> **Exercise prompt**: For the records below, tally the lines that include the word "apply" and report the number alone.

Records shown section start

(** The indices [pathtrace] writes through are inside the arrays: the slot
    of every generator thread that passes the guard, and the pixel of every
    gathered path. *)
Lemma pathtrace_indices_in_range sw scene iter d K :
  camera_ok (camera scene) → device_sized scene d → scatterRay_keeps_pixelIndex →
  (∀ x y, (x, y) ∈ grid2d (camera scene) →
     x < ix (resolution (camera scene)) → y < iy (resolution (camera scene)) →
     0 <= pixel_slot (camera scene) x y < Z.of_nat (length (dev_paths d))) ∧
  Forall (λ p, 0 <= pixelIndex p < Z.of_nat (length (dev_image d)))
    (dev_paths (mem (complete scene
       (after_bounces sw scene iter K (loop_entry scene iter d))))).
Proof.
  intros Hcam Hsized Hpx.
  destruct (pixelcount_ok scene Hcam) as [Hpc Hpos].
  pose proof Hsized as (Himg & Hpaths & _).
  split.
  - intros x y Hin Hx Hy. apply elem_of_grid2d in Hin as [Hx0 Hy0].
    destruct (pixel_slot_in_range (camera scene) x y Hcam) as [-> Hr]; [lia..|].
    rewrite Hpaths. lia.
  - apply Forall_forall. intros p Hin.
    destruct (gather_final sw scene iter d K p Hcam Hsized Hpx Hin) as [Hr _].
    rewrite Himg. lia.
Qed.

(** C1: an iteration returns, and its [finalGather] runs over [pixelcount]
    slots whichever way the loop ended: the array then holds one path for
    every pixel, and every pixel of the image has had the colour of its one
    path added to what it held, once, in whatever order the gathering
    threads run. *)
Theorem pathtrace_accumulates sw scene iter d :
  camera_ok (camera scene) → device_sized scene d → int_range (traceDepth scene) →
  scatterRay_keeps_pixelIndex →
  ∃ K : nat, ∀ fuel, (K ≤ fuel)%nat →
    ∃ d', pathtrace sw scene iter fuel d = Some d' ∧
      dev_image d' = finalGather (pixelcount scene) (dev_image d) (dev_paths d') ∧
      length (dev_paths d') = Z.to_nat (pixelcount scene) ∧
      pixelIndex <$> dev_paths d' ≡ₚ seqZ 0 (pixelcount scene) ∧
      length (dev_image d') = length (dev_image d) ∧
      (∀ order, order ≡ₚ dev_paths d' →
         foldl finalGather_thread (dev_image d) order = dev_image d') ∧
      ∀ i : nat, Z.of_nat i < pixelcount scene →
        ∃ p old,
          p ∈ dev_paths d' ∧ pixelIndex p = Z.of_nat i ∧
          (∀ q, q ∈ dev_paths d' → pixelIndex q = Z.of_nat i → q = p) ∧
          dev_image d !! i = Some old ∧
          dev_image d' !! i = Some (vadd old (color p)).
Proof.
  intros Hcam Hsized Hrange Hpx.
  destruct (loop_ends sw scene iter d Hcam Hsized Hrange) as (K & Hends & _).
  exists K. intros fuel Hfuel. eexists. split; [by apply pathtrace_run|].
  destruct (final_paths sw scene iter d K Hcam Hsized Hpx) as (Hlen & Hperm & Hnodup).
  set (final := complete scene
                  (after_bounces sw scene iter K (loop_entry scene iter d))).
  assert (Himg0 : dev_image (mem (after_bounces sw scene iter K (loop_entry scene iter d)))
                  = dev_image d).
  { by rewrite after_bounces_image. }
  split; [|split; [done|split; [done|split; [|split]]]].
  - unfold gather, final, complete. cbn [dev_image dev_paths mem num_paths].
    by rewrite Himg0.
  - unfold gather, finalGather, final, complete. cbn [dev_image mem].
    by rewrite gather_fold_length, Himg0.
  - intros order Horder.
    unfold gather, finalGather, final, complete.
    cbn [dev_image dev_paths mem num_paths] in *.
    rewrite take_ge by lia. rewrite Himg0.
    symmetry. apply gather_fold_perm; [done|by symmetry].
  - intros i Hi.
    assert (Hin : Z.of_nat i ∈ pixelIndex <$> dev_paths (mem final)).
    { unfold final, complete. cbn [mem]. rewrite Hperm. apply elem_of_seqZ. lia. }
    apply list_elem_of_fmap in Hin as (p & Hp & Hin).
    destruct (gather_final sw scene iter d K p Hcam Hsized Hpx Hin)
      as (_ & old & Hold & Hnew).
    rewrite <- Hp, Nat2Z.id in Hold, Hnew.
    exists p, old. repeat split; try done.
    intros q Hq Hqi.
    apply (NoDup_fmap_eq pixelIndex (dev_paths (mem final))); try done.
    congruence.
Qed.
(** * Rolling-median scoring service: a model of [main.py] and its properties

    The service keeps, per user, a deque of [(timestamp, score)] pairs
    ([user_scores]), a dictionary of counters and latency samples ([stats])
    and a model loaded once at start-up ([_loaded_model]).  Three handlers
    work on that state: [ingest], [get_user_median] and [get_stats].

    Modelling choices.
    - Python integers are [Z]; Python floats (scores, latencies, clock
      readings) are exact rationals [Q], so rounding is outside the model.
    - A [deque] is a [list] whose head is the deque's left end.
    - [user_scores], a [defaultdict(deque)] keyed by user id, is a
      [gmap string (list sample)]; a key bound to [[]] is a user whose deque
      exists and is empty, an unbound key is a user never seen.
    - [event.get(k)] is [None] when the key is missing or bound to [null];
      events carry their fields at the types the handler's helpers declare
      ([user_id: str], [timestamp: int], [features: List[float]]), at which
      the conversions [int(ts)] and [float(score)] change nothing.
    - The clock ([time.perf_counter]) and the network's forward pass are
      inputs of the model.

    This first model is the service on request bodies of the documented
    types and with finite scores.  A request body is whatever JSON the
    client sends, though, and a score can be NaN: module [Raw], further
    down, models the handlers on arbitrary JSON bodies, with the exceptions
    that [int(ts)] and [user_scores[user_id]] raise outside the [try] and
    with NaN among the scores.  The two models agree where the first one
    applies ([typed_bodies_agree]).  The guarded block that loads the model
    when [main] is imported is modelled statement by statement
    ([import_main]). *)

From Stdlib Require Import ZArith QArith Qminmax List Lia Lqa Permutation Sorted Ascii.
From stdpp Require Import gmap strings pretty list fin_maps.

Records shown section end

> **Exercise result**: 7